**Task requirements**
Supply the number of lines in the data below that hold "Record", and let that number be the whole answer.

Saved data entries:
__________

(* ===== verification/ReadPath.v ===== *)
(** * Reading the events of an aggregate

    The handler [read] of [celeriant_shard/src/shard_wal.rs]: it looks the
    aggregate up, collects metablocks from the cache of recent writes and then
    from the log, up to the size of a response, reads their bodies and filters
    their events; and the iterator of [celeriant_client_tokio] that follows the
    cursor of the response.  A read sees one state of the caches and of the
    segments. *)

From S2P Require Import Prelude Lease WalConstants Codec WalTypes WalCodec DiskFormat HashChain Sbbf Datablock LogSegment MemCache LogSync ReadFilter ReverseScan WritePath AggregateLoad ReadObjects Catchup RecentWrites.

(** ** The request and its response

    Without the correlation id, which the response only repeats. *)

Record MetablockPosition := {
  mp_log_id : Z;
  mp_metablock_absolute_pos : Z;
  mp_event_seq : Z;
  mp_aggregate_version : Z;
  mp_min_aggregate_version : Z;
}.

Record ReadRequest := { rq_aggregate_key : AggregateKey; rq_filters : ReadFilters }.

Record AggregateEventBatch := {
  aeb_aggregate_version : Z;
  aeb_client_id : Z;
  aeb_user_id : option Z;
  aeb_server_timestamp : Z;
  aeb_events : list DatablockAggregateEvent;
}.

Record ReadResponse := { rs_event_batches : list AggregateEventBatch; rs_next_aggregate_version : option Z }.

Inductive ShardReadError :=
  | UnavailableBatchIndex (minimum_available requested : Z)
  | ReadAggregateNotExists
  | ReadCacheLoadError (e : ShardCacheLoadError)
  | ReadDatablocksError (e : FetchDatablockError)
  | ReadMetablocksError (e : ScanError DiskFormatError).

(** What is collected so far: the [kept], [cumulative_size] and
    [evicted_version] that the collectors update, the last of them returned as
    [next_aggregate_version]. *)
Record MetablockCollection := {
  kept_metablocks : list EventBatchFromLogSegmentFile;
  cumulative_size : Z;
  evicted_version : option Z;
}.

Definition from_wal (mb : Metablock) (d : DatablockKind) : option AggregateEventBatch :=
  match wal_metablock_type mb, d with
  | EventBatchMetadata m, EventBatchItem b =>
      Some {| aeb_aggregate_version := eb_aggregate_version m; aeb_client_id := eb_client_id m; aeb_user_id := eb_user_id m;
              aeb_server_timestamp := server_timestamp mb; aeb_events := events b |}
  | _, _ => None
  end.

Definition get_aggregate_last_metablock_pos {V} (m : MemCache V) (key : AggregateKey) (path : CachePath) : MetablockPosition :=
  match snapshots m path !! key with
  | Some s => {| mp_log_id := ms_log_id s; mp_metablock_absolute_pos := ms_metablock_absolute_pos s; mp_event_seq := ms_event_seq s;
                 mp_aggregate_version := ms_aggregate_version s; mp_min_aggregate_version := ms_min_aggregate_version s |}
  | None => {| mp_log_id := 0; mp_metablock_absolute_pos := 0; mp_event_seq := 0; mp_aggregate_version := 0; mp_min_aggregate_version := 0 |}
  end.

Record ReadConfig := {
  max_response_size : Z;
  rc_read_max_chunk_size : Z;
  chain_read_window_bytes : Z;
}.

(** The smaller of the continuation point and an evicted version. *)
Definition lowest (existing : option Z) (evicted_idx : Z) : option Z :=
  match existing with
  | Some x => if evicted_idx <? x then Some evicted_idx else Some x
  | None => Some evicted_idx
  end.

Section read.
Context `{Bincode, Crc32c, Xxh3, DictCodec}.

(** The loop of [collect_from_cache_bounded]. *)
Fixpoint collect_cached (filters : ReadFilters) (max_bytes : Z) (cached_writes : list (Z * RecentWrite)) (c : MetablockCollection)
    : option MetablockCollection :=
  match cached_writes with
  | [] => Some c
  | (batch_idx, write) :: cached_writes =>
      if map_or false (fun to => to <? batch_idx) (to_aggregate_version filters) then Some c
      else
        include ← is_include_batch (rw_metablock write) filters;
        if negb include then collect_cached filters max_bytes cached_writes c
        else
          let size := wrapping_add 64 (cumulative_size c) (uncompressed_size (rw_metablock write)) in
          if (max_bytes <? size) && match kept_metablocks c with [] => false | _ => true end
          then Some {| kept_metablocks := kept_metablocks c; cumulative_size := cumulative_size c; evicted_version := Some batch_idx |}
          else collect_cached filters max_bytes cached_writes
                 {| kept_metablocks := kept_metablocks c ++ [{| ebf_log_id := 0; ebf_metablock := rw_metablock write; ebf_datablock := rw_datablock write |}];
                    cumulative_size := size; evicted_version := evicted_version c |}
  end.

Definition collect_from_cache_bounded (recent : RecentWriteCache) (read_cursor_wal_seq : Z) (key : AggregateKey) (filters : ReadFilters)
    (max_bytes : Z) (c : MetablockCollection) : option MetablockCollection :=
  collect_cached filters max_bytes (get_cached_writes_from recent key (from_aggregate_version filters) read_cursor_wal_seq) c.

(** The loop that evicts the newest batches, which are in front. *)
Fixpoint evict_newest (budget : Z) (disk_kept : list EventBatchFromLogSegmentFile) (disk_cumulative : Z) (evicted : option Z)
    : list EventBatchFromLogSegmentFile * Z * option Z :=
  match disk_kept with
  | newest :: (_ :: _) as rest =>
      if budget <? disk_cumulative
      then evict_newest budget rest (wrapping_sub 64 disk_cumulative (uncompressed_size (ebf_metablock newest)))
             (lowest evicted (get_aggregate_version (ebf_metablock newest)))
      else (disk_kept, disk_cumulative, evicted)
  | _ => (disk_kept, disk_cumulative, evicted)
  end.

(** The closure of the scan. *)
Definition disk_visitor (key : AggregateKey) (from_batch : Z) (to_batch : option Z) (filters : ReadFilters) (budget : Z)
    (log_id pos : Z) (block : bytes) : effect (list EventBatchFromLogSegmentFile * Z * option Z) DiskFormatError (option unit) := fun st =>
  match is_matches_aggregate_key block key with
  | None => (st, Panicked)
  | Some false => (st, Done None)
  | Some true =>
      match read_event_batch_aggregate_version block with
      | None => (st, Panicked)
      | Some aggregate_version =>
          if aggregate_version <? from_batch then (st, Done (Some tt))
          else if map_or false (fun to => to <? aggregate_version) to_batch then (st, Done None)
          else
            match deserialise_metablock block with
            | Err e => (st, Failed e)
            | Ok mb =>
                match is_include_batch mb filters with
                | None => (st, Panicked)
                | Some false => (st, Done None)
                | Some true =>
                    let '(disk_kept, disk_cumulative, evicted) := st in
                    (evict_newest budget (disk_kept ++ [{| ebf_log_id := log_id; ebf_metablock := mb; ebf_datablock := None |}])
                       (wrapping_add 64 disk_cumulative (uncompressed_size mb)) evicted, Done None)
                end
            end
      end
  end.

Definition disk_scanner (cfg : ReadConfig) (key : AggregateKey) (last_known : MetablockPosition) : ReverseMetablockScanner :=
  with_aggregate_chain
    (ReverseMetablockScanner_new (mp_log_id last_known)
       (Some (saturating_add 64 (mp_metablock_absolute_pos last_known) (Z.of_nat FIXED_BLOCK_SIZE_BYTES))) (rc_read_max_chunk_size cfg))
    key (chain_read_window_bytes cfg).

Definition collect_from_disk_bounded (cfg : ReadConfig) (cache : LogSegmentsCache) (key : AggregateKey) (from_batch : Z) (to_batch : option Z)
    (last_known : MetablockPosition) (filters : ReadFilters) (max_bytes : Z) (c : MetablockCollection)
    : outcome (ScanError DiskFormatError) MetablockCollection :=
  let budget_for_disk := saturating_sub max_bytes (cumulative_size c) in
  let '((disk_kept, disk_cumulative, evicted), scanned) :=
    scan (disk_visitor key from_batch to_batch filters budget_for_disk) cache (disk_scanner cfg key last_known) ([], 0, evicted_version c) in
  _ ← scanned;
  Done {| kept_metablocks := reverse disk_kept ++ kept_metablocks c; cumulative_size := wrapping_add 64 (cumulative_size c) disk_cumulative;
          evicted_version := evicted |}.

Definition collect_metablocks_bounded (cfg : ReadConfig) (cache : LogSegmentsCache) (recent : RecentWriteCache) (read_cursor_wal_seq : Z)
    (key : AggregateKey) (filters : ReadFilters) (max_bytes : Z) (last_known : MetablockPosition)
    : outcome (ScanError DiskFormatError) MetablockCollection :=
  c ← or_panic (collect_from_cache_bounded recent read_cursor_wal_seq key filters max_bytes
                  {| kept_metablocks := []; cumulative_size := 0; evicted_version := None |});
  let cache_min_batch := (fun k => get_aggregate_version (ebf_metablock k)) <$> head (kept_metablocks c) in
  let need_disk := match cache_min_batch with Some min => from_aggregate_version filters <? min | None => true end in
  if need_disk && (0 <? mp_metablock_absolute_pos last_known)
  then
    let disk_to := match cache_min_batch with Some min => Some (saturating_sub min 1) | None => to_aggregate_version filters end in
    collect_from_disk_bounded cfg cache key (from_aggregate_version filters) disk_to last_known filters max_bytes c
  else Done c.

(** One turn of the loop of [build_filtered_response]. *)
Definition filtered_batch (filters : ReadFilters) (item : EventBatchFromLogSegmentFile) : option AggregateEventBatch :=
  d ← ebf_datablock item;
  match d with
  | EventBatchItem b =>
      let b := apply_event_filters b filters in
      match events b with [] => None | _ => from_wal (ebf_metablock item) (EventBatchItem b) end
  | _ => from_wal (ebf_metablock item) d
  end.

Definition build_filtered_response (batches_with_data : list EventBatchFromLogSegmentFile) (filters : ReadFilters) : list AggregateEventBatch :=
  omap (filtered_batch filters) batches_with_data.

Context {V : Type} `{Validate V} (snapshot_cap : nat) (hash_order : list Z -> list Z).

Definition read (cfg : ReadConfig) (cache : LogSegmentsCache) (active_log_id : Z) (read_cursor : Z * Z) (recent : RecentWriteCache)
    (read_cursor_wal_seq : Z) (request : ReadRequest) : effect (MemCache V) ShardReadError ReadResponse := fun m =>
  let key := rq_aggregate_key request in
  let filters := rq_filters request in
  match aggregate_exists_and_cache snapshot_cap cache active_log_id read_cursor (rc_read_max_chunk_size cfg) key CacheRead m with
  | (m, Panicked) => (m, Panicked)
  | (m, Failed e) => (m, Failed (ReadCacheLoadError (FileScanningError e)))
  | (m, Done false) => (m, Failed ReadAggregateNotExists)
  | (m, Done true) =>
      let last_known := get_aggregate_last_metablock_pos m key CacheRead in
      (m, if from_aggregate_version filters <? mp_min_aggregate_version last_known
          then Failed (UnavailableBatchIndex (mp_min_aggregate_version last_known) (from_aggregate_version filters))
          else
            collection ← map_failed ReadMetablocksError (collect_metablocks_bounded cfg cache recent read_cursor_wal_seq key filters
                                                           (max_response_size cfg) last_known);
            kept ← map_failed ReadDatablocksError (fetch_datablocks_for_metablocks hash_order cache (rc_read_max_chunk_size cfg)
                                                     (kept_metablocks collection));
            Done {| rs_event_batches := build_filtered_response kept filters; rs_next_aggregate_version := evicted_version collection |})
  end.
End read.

__________

**Result**
6